Departamento de Calidad y Producción, Instituto Tecnológico Metropolitano, Cl 73 No. 76A - 354, Medellín, ZIP 050034, Colombia.
Facultad de Ingeniería, Institución Universitaria Pascual Bravo, Cl 73 No. 73A - 226, Medellín, ZIP 050034, Colombia.
J Clin Monit Comput. 2022 Jun;36(3):687-702. doi: 10.1007/s10877-021-00696-y. Epub 2021 Apr 27.
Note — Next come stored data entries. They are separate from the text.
Lemma reassembly_lifetime_witness :
  exists s, b_slots (@Tick unit hooks0 (8 * ns_per_s) (offer two).1 tt).1.1 !! zeros 32 = Some s /\
  8 * ns_per_s <= sl_born s + 120 * ns_per_s.
Proof.
  destruct (b_slots (@Tick unit hooks0 (8 * ns_per_s) (offer two).1 tt).1.1 !! zeros 32) as [s|] eqn:E;
    [|vm_compute in E; discriminate].
  exists s. split; [reflexivity|]. revert E.
  exact (@reassembly_lifetime lib0 unit hooks0 None buffer0 two (offer two).1 (offer two).2 (8 * ns_per_s) tt
    buffer0_fresh ltac:(vm_compute; reflexivity) (offer_run two two_ok) (zeros 32) s).
Defined.

(** The buffer of a node with a repair wait, holding the partial object, over the
    tracker of a flow with a gap: a sweep past the TTL keeps it. *)
Definition waiting0 : Buffer := SetIncompleteHook (SetRepairWait 0 buffer0).

Definition one_fragment : Buffer * Tracker * list REvent :=
  @Observe lib0 Tracker (tracker_hooks (env0 (12 * ns_per_s)) 0) None 1000 1000 (frag0 1 [3; 4]) waiting0 run0.

Lemma first_expiry_waits_witness :
  let '(b', st', _) := @Tick Tracker (tracker_hooks (env0 (12 * ns_per_s)) 0) (12 * ns_per_s) one_fragment.1.1 run0 in
  b_slots b' !! zeros 32 = Some (set_wait (22 * ns_per_s) true true partial) /\
  Pending st' 7 [100; 102] = true.
Proof.
  assert (Hs : b_slots one_fragment.1.1 !! zeros 32 = Some partial) by (vm_compute; reflexivity).
  assert (Hr : @rrun lib0 Tracker (tracker_hooks (env0 (12 * ns_per_s)) 0) None waiting0
    [frag0 1 [3; 4]] one_fragment.1.1 ([] ++ one_fragment.2)).
  { apply (@RRObserve lib0 Tracker (tracker_hooks (env0 (12 * ns_per_s)) 0) None waiting0 [] waiting0 []
      1000 1000 (frag0 1 [3; 4]) run0 one_fragment.1.2); [constructor|by repeat constructor|].
    unfold one_fragment. by destruct (Observe _ _ _ _ _ _) as [[??]?]. }
  exact (@first_expiry_waits lib0 Tracker (tracker_hooks (env0 (12 * ns_per_s)) 0) None
    (tracker_laws (env0 (12 * ns_per_s)) 0) waiting0 _ one_fragment.1.1 _ (12 * ns_per_s) run0 (zeros 32) partial
    ltac:(split; done || (vm_compute; done)) ltac:(vm_compute; reflexivity) Hr
    ltac:(vm_compute; reflexivity) ltac:(vm_compute; reflexivity) Hs ltac:(vm_compute; reflexivity)
    ltac:(vm_compute; reflexivity) ltac:(vm_compute; discriminate) ltac:(vm_compute; reflexivity)
    ltac:(vm_compute; eexists; reflexivity)).
Defined.
Definition deliverBeef (raw : bytes) (bf : BEEFFrame) : M unit :=
  c ← gets w_conf;
  match c_beefEngine c with
  | None => metric (FrameDropped "beef_disabled")
  | Some groupIndex =>
      metric (FrameReceived "brc148") ;;
      mark (beefPairKey (be_ContentID bf) (be_TopicID bf)) ;;
      if c_beefVerifyContent c && negb (bool_decide (Sum256 (Sum256 (be_Payload bf)) = be_ContentID bf))
      then metric FrameInvalidPayload else
      let groupIdx := groupIndex (be_TopicID bf) in
      match beef_refused c bf with
      | Some reason => metric (FrameDropped reason)
      | None =>
          let obs := observe_as ownerUnknown groupIdx (zeros 32) (be_HashKey bf) (be_SeqNum bf) (be_ContentID bf) in
          lost ← claim_lost (beefPairKey (be_ContentID bf) (be_TopicID bf));
          if (lost : bool) then obs else
          dup ← (if be_SeqNum bf =? 0 then mret false
                 else seen (mkKey groupIdx (be_TopicID bf) (be_SeqNum bf)));
          if (dup : bool) then obs else
          egr_send (WSendBeef raw bf) ;; obs
      end
  end.

Definition processBeefFrame (raw : bytes) : M unit :=
  match DecodeBEEF raw with
  | None => metric (FrameDropped "decode_error")
  | Some bf => deliverBeef raw bf
  end.

Definition DeliverReassembledBeefFrame (buf : bytes) (bf : BEEFFrame) : M unit :=
  match EncodeBEEF bf buf with
  | None => metric (FrameDropped "beef_reencode_error")
  | Some (n, out) => metric ReassemblyCompleted ;; deliverBeef (take n out) bf
  end.

Definition DeliverReassembledBeef (bf : BEEFFrame) : M unit :=
  DeliverReassembledBeefFrame (zeros (HeaderSize + length (be_Payload bf))) bf.

(** ** Reassembled transactions *)

Definition DeliverReassembled (payload : bytes) (f : Frame) : M unit :=
  c ← gets w_conf;
  let groupIdx := en_GroupIndex (c_engine c) (f_TxID f) in
  let obs := observe groupIdx (f_SubtreeID f) (f_HashKey f) (f_SeqNum f) (f_TxID f) in
  metric ReassemblyCompleted ;;
  ok ← allowed groupIdx (f_SubtreeID f);
  if negb ok then mret tt else
  metric (FrameReceived "brc130") ;;
  lost ← claim_lost (f_TxID f);
  if (lost : bool) then obs else
  match EncodeFrame f (zeros (HeaderSize + length payload)) with
  | None => mret tt
  | Some (_, raw) =>
      egr_send (WSend raw f) ;;
      mcast_send (WMcast raw f groupIdx) ;;
      obs
  end.

(** ** Fragments *)

Definition fragGroupIdx (c : Conf) (ff : FragFrame) : Z :=
  if (ff_OrigFrameVer ff =? FrameVerV4) || (ff_OrigFrameVer ff =? FrameVerV6) then GroupBlockBroadcast
  else if ff_OrigFrameVer ff =? FrameVerV5 then GroupSubtreeDataAnnounce
  else if ff_OrigFrameVer ff =? FrameVerV9 then
    match c_beefEngine c with Some groupIndex => groupIndex (ff_SubtreeID ff) | None => 0x1000 end
  else en_GroupIndex (c_engine c) (ff_TxID ff).

(** The recovery hooks the worker's wiring gives its buffer: without a tracker
    nothing is asked for and nothing is pending. *)
Definition worker_hooks (env : Env) (owner : Z) : RepairHooks (option Tracker) :=
  mkRepairHooks (option Tracker)
    (fun hk g sid missing st => t ← st; Some (RequestGapsFrom env owner hk g sid missing t))
    (fun hk missing st => match st with Some t => Pending t hk missing | None => false end).

(** What the buffer's completion callbacks do; the other hooks only count. *)
Definition on_event (ev : REvent) : M unit :=
  match ev with
  | EvTx payload txID subtreeID hashKey seqNum =>
      DeliverReassembled payload (mkFrame FrameVerV2 txID hashKey seqNum subtreeID payload)
  | EvBlock payload contentID hashKey seqNum msgType =>
      DeliverReassembledBlock payload (mkBlockFrame msgType contentID hashKey seqNum payload)
  | EvSubtree payload subtreeID hashKey seqNum msgType =>
      DeliverReassembledSubtreeData payload (mkSubtreeDataFrame msgType subtreeID hashKey seqNum payload)
  | EvBEEFFrame whole payload contentID topicID hashKey seqNum deliverCount =>
      DeliverReassembledBeefFrame whole (mkBEEFFrame contentID topicID hashKey seqNum deliverCount payload)
  | EvBEEF payload contentID topicID hashKey seqNum deliverCount =>
      DeliverReassembledBeef (mkBEEFFrame contentID topicID hashKey seqNum deliverCount payload)
  | _ => emit (ReassemblyEvent ev)
  end.

(** [reassemBuf.Observe]: the sweep's requests go to the tracker first, then the
    fragment's completion runs its callback. *)
Definition observeFragment (b : Buffer) (ff : FragFrame) : M unit :=
  c ← gets w_conf;
  t ← gets w_tracker;
  a ← ask;
  let groupIdxFn := if is_set t then Some (fragGroupIdx c) else None in
  let '(b, t, evs) :=
    @Reassembly.Observe _ (option Tracker) (worker_hooks (an_env a) (c_id c)) groupIdxFn
      (an_now a) (an_later a) ff b t in
  modify (fun w => set_tracker t (set_reassem (Some b) w)) ;;
  for_each on_event evs.

Definition processFragment (raw : bytes) : M unit :=
  b ← gets w_reassem;
  match b with
  | None => metric (FrameDropped "no_reassembly_buffer")
  | Some b =>
      match DecodeFragment raw with
      | None => metric (FrameDropped "frag_decode_error")
      | Some ff =>
          observeFragment b ff ;;
          c ← gets w_conf;
          let sub := if ff_OrigFrameVer ff =? FrameVerV9 then zeros 32 else ff_SubtreeID ff in
          observe (fragGroupIdx c ff) sub (ff_HashKey ff) (ff_SeqNum ff) (ff_TxID ff)
      end
  end.
(* ===== verification/ListenerInv.v ===== *)
(** * The receive worker: a logic for its event log

    A unary program logic for the worker monad.  [emits c P m Q] says that [m],
    run by a worker configured as [c], keeps the configuration, appends only
    events satisfying [P] and returns a value satisfying [Q]. *)

From S2P Require Import Prelude Discovery Tracker TrackerRepair Dedup SubtreeGroup Filter Reassembly ReassemblyRepair RetryTee Listener.

Section Logic.
Context `{FrameLib} `{TeeLib} `{WireLib}.
Context (oracle : nat -> Answer).

Definition emits {A} (c : Conf) (P : WEvent -> Prop) (m : M A) (Q : A -> Prop) : Prop :=
  forall w, w_conf w = c ->
    w_conf (m w).2 = c /\ Q (m w).1 /\ exists evs, w_log (m w).2 = w_log w ++ evs /\ Forall P evs.

Section Rules.
Context (c : Conf) (P : WEvent -> Prop).

(** ** Structural rules *)

Lemma emits_ret {A} (a : A) (Q : A -> Prop) : Q a -> emits c P (mret a) Q.
Proof. intros HQ w Hw. split; [done|]. split; [done|]. exists []. by rewrite app_nil_r. Qed.

Lemma emits_bind {A B} (m : M A) (k : A -> M B) (Q : A -> Prop) (R : B -> Prop) :
  emits c P m Q -> (forall a, Q a -> emits c P (k a) R) -> emits c P (mbind k m) R.
Proof.
  intros Hm Hk w Hw. destruct (Hm w Hw) as (Hc & HQ & evs & Hl & HP). unfold mbind, M_bind.
  destruct (m w) as [a w1] eqn:E. cbn [fst snd] in *.
  destruct (Hk a HQ w1 Hc) as (Hc' & HR & evs' & Hl' & HP'). split; [done|]. split; [done|].
  exists (evs ++ evs'). rewrite Hl', Hl, app_assoc. split; [done|]. by apply Forall_app.
Qed.

Lemma emits_weaken {A} (m : M A) (Q R : A -> Prop) :
  emits c P m Q -> (forall a, Q a -> R a) -> emits c P m R.
Proof. intros Hm Hi w Hw. destruct (Hm w Hw) as (? & ? & ?). auto. Qed.

Lemma emits_gets {A} (f : Worker -> A) (Q : A -> Prop) :
  (forall w, w_conf w = c -> Q (f w)) -> emits c P (gets f) Q.
Proof. intros HQ w Hw. split; [done|]. split; [by apply HQ|]. exists []. by rewrite app_nil_r. Qed.

Lemma emits_conf : emits c P (gets w_conf) (fun c' => c' = c).
Proof. by apply emits_gets. Qed.

Lemma emits_any {A} (f : Worker -> A) : emits c P (gets f) (fun _ => True).
Proof. by apply emits_gets. Qed.

Lemma emits_ask : emits c P (ask oracle) (fun _ => True).
Proof. intros w Hw. split; [done|]. split; [done|]. exists []. by rewrite app_nil_r. Qed.

(** A change of the worker that touches neither its configuration nor its log. *)
Lemma emits_modify (f : Worker -> Worker) :
  (forall w, w_conf (f w) = w_conf w) -> (forall w, w_log (f w) = w_log w) ->
  emits c P (modify f) (fun _ => True).
Proof.
  intros Hf Hl w Hw. cbn. split; [by rewrite Hf|]. split; [done|]. exists []. by rewrite Hl, app_nil_r.
Qed.

Lemma emits_emit ev : P ev -> emits c P (emit ev) (fun _ => True).
Proof. intros HP w Hw. split; [done|]. split; [done|]. exists [ev]. by split; [|repeat constructor]. Qed.

Lemma emits_metric ev : P ev -> emits c P (metric ev) (fun _ => True).
Proof.
  intros HP w Hw. split; [done|]. split; [done|]. cbn. eexists. split; [done|].
  case_test; by repeat constructor.
Qed.

Lemma emits_when b m :
  (b = true -> emits c P m (fun _ => True)) -> emits c P (when b m) (fun _ => True).
Proof. destruct b; cbn; [auto|]. intros _. by apply emits_ret. Qed.

Lemma emits_for_each {A} (f : A -> M unit) l :
  (forall x, x ∈ l -> emits c P (f x) (fun _ => True)) -> emits c P (for_each f l) (fun _ => True).
Proof.
  induction l as [|x l IH]; intros Hf; [by apply emits_ret|]. cbn [for_each].
  eapply emits_bind; [apply Hf; left|]. intros _ _. apply IH. intros y Hy. apply Hf. by right.
Qed.

End Rules.
End Logic.

Create HintDb emits.
#[export] Hint Resolve emits_conf emits_any emits_ask emits_emit emits_metric : emits.

(** Walks through the code: sequencing first, then the branch at hand. *)
Ltac emits_bind_step :=
  lazymatch goal with
  | |- emits _ _ (mbind _ (gets w_conf)) _ =>
      eapply emits_bind; [apply emits_conf|cbn beta; intros ? ->]
  | |- emits _ _ (mbind _ _) _ =>
      apply (emits_bind _ _ _ _ (fun _ => True)); [|cbn beta; intros ? _]
  end.

Ltac emits_leaf :=
  lazymatch goal with
  | |- emits _ _ (mret _) _ => apply emits_ret
  | |- emits _ _ (gets _) _ => apply emits_any
  | |- emits _ _ (ask _) _ => apply emits_ask
  | |- emits _ _ (emit _) _ => apply emits_emit
  | |- emits _ _ (metric _) _ => apply emits_metric
  | |- emits _ _ (modify _) _ => apply emits_modify; intros ?; reflexivity
  | |- emits _ _ (when _ _) _ => apply emits_when; intros ?
  | |- emits _ _ (for_each _ _) _ => apply emits_for_each; intros ? ?
  | |- emits _ _ (if ?b then _ else _) _ => destruct b eqn:?
  | |- emits _ _ (match ?x with _ => _ end) _ => destruct x eqn:?
  end.

Ltac emits_auto := repeat first [emits_bind_step | emits_leaf | progress (eauto with emits)].

(** ** The shared steps *)

Section Steps.
Context `{FrameLib} `{TeeLib} `{WireLib}.
Context (oracle : nat -> Answer) (c : Conf) (P : WEvent -> Prop).

(** Events that are no sends: claims, marks, counters. *)
Definition is_send (ev : WEvent) : bool :=
  match ev with
  | WSend _ _ | WMcast _ _ _ | WSendBlock _ _ | WSendSubtree _ _ | WSendBeef _ _ | WSendBundle _ _
  | WHeader _ | WHeaderMcast _ _ | WHeaderFanout _ _ => true
  | _ => false
  end.

Hypothesis Hcount : forall ev, is_send ev = false -> P ev.

Lemma emits_observe_as owner g sid hk seq txid :
  emits c P (observe_as oracle owner g sid hk seq txid) (fun _ => True).
Proof. unfold observe_as. emits_auto; done. Qed.

Lemma emits_observe g sid hk seq txid : emits c P (observe oracle g sid hk seq txid) (fun _ => True).
Proof. unfold observe. emits_bind_step. apply emits_observe_as. Qed.

Lemma emits_egr_send ev : P ev -> emits c P (egr_send oracle ev) (fun _ => True).
Proof. intros Hev. unfold egr_send. emits_auto; auto. apply Hcount. by case_test. Qed.

Lemma emits_mcast_send ev : (c_mcastEgr c = true -> P ev) -> emits c P (mcast_send oracle ev) (fun _ => True).
Proof. intros Hev. unfold mcast_send. emits_auto; auto. apply Hcount. by case_test. Qed.

Lemma emits_mark key : emits c P (mark key) (fun _ => True).
Proof. unfold mark. emits_auto; auto. Qed.

Lemma emits_claim key : emits c P (claim_lost oracle key) (fun _ => True).
Proof. unfold claim_lost. emits_auto; auto. Qed.

Lemma emits_seen key : emits c P (seen oracle key) (fun _ => True).
Proof. unfold seen. emits_auto; auto. Qed.

(** The filter's answer is right for some reading of the clock. *)
Definition admits (g : Z) (sid : bytes) : Prop := exists now, fst (Filter.Allow now (c_filt c) g sid) = true.

Lemma emits_allowed g sid : emits c P (allowed oracle g sid) (fun ok => ok = true -> admits g sid).
Proof.
  unfold allowed. emits_bind_step. eapply emits_bind; [apply emits_ask|]. intros a _. cbn beta.
  destruct (Filter.Allow (an_seen a) (c_filt c) g sid) as [ok reason] eqn:E.
  eapply emits_bind; [emits_auto; auto|]. intros _ _. apply emits_ret. intros ->. exists (an_seen a). by rewrite E.
Qed.

Lemma emits_gate bf payload :
  emits c P (blockGateAllows bf payload) (fun ok => ok = fst (block_gate c (bf_MsgType bf) payload)).
Proof.
  unfold blockGateAllows. emits_bind_step. destruct (block_gate c (bf_MsgType bf) payload) as [ok reason].
  eapply emits_bind; [emits_auto; auto|]. intros _ _. by apply emits_ret.
Qed.

End Steps.

(** ** Running the shared steps

    What each step does to the worker, up to its counters and to the number of
    questions it asks. *)

Section Run.
Context `{FrameLib} `{TeeLib} `{WireLib}.
Context (oracle : nat -> Answer).

(** The sends among some events, and events without any. *)
Definition sends (evs : list WEvent) : list WEvent := List.filter is_send evs.

Definition quiet (evs : list WEvent) : Prop := sends evs = [].

Lemma sends_app evs evs' : sends (evs ++ evs') = sends evs ++ sends evs'.
Proof. apply List.filter_app. Qed.

Lemma sends_cons ev evs : is_send ev = true -> sends (ev :: evs) = ev :: sends evs.
Proof. intros He. unfold sends. cbn. by rewrite He. Qed.

Lemma quiet_app evs evs' : quiet evs -> quiet evs' -> quiet (evs ++ evs').
Proof. unfold quiet. rewrite sends_app. by intros -> ->. Qed.

Lemma quiet_counter (b : bool) ev : is_send ev = false -> quiet (if b then [ev] else []).
Proof. intros He. unfold quiet. destruct b; cbn; [by rewrite He|done]. Qed.

Lemma quiet_one ev : is_send ev = false -> quiet [ev].
Proof. intros He. unfold quiet. cbn. by rewrite He. Qed.

(** The worker after [m], with events [evs] and [n] more questions asked. *)
Definition later (evs : list WEvent) (n : nat) (w : Worker) : Worker := add_log evs (set_asked (n + w_asked w) w).

Lemma later_later evs n evs' n' w : later evs' n' (later evs n w) = later (evs ++ evs') (n' + n) w.
Proof. unfold later, add_log, set_asked. cbn. by rewrite app_assoc, Nat.add_assoc. Qed.

Lemma later_0 w : w = later [] 0 w.
Proof. destruct w. unfold later, add_log, set_asked. cbn. by rewrite app_nil_r. Qed.

Lemma later_conf evs n w : w_conf (later evs n w) = w_conf w.
Proof. done. Qed.

Lemma later_asked evs n w : w_asked (later evs n w) = (n + w_asked w)%nat.
Proof. done. Qed.

Lemma run_bind {A B} (m : M A) (k : A -> M B) w : mbind k m w = k (m w).1 (m w).2.
Proof. unfold mbind, M_bind. by destruct (m w). Qed.

Ltac run_simpl := rewrite ?run_bind; cbn; unfold metric, emit, modify, later, add_log, set_asked, set_tracker, set_dedup; cbn.

Lemma run_metric ev w :
  is_send ev = false -> exists cnt, metric ev w = (tt, later cnt 0 w) /\ quiet cnt.
Proof. intros He. eexists. split; [done|by apply quiet_counter]. Qed.

Lemma run_egr_send ev w :
  exists cnt, egr_send oracle ev w = (tt, later (ev :: cnt) 1 w) /\ quiet cnt.
Proof.
  unfold egr_send. rewrite !run_bind. run_simpl.
  eexists. rewrite <- app_assoc. split; [done|]. apply quiet_counter. by case_test.
Qed.

Lemma run_mcast_send ev w :
  exists cnt n, mcast_send oracle ev w = (tt, later ((if c_mcastEgr (w_conf w) then [ev] else []) ++ cnt) n w) /\ quiet cnt.
Proof.
  unfold mcast_send. rewrite run_bind. cbn [gets fst snd]. destruct (c_mcastEgr (w_conf w)); cbn [when].
  - rewrite !run_bind. run_simpl. eexists _, 1%nat. rewrite <- app_assoc.
    split; [done|]. apply quiet_counter. by case_test.
  - exists [], 0%nat. split; [|done]. cbn [app]. by rewrite <- later_0.
Qed.

Lemma run_mark key w : exists cnt, mark key w = (tt, later cnt 0 w) /\ quiet cnt.
Proof.
  unfold mark. rewrite run_bind. cbn [gets fst snd].
  match goal with |- context [when ?b _] => destruct b end; cbn [when].
  - eexists. split; [done|]. by apply quiet_one.
  - exists []. split; [|done]. by rewrite <- later_0.
Qed.

(** A claim is lost only when there is a store and it says so: an error fails
    open. *)
Definition lost_claim (c : Conf) (a : Answer) : bool :=
  is_set (c_txDedup c) && match an_claim a with ClaimLost => true | _ => false end.

Lemma run_claim key w :
  exists lost cnt n, claim_lost oracle key w = (lost, later cnt n w) /\ quiet cnt /\
    lost = lost_claim (w_conf w) (oracle (w_asked w)).
Proof.
  unfold claim_lost, lost_claim. rewrite run_bind. cbn [gets fst snd]. destruct (c_txDedup (w_conf w)) as [ing|]; cbn [is_set negb].
  - rewrite !run_bind. cbn [ask fst snd]. destruct (an_claim (oracle (w_asked w))); run_simpl;
      eexists _, _, 1%nat; rewrite <- ?app_assoc; (split; [done|]); (split; [|done]).
    + by apply quiet_one.
    + apply (quiet_app [_]); [by apply quiet_one|by apply quiet_counter].
    + apply (quiet_app [_]); [by apply quiet_one|by apply quiet_counter].
  - exists false, [], 0%nat. split; [|done]. cbn. by rewrite <- later_0.
Qed.

(** The duplicate set's answer and its new state, at some reading of the clock. *)
Definition seen_at (now : Z) (key : Key) (s : option DSet) : bool * option DSet :=
  match s with
  | None => (false, None)
  | Some s => let '(dup, s) := SeenAndAdd now key s in (dup, Some s)
  end.

Lemma run_seen key w :
  exists now cnt n, quiet cnt /\
    seen oracle key w = (fst (seen_at now key (w_dedup w)),
                         later cnt n (set_dedup (snd (seen_at now key (w_dedup w))) w)).
Proof.
  unfold seen. rewrite run_bind. cbn [gets fst snd]. destruct (w_dedup w) as [s|] eqn:Hs; cbn [seen_at].
  - rewrite run_bind. cbn [ask fst snd]. exists (an_now (oracle (w_asked w))).
    destruct (SeenAndAdd _ key s) as [dup s']. rewrite !run_bind. cbn [modify fst snd].
    destruct dup; run_simpl.
    + eexists _, 1%nat. split; [|done]. by apply quiet_counter.
    + exists [], 1%nat. split; [done|]. by rewrite app_nil_r.
  - exists 0, [], 0%nat. split; [done|]. cbn. f_equal. destruct w; cbn in *; subst.
    unfold later, add_log, set_asked, set_dedup. cbn. by rewrite app_nil_r.
Qed.

Lemma run_allowed g sid w :
  let a := Filter.Allow (an_seen (oracle (w_asked w))) (c_filt (w_conf w)) g sid in
  exists cnt, allowed oracle g sid w = (fst a, later cnt 1 w) /\ quiet cnt.
Proof.
  unfold allowed. rewrite !run_bind. cbn [gets ask fst snd].
  destruct (Filter.Allow _ _ _ _) as [okb reason]. rewrite !run_bind. cbn [fst]. destruct okb; run_simpl.
  - exists []. split; [|done]. by rewrite app_nil_r.
  - eexists. split; [done|]. by apply quiet_counter.
Qed.

(** A stamped frame is observed exactly once, with the source at hand. *)
Lemma run_observe_as owner g sid hk seq txid w :
  exists n k, observe_as oracle owner g sid hk seq txid w =
    (tt, later [] n (set_tracker
      (t ← w_tracker w;
       if seq =? 0 then Some t
       else Some (ObserveFrom (an_env (oracle k)) owner g sid hk seq txid (w_curSource w) t)) w)).
Proof.
  unfold observe_as. rewrite run_bind. cbn [gets fst snd]. destruct (w_tracker w) as [t|] eqn:Ht.
  - destruct (seq =? 0) eqn:Hs.
    + exists 0%nat, 0%nat. cbn. rewrite ?Hs. f_equal. destruct w; cbn in *; subst.
      unfold later, add_log, set_asked, set_tracker. cbn. by rewrite app_nil_r.
    + exists 1%nat, (w_asked w). rewrite run_bind. cbn. rewrite ?Hs. unfold later, add_log, set_asked, set_tracker. cbn.
      by rewrite app_nil_r.
  - exists 0%nat, 0%nat. cbn. f_equal. destruct w; cbn in *; subst.
    unfold later, add_log, set_asked, set_tracker. cbn. by rewrite app_nil_r.
Qed.

Lemma run_observe g sid hk seq txid w :
  observe oracle g sid hk seq txid w = observe_as oracle (c_id (w_conf w)) g sid hk seq txid w.
Proof. done. Qed.

Lemma run_gate bf payload w :
  exists cnt, blockGateAllows bf payload w =
    (fst (block_gate (w_conf w) (bf_MsgType bf) payload), later cnt 0 w) /\ quiet cnt.
Proof.
  unfold blockGateAllows. rewrite run_bind. cbn [gets fst snd].
  destruct (block_gate _ _ _) as [[|] reason]; rewrite run_bind; cbn.
  - exists []. split; [by rewrite <- later_0|done].
  - eexists. split; [done|]. by apply quiet_counter.
Qed.

End Run.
In this work it is proposed a modeling for operating room times based on a Bayesian Hierarchical structure. Specifically, it is employed a Bayesian generalized linear mixed model with an additional hierarchical level on the random effects. This configuration allows the estimation of operating room times (ORT) with few or no historical observations, without requiring a prior surgeon's estimate. In addition to the widely used lognormal distribution, it is also studied the gamma distribution to model the operating room times. For the scale parameters related to the random effects (surgeon and surgical group), which are important quantities in this type of modeling, different kinds of prior distributions such as Half-Cauchy, Sbeta2, and uniform are studied. A Bayesian version of the classical ANOVA is implemented to identify relevant predictors for the operating room times. We find that lognormal models outperform the gamma models in estimating upper prediction bounds (UB). Especially, the best ORT predictions for cases with few or no historical data (i.e., between 0 and 3 historical cases) are obtained with the [Formula: see text], SBeta2 model. With a deviation of less than 1% with respect to the nominal coverage of the upper bound predictions UB80% and UB90% and an average absolute percentage error of 38.5% in the point estimate.
在这项工作中,提出了一种基于贝叶斯层次结构的手术室时间建模方法。具体来说,采用了具有附加随机效应分层级别的贝叶斯广义线性混合模型。这种配置允许在没有历史观测或很少历史观测的情况下估计手术室时间(ORT),而无需事先估算外科医生的手术时间。除了广泛使用的对数正态分布外,还研究了伽马分布来对手术室时间进行建模。对于与随机效应(外科医生和手术组)相关的尺度参数,这是此类建模中的重要参数,研究了不同类型的先验分布,如半柯西分布、Sbeta2 分布和均匀分布。实现了贝叶斯版本的经典方差分析(ANOVA)来识别手术室时间的相关预测因子。我们发现对数正态模型在估计上预测界(UB)方面优于伽马模型。特别是,对于历史数据较少或没有历史数据的病例(即,只有 0 到 3 个历史病例),使用 [公式:见文本]、SBeta2 模型可以获得最佳的 ORT 预测。UB80%和 UB90%的上预测界的名义覆盖率偏差小于 1%,点估计的平均绝对百分比误差为 38.5%。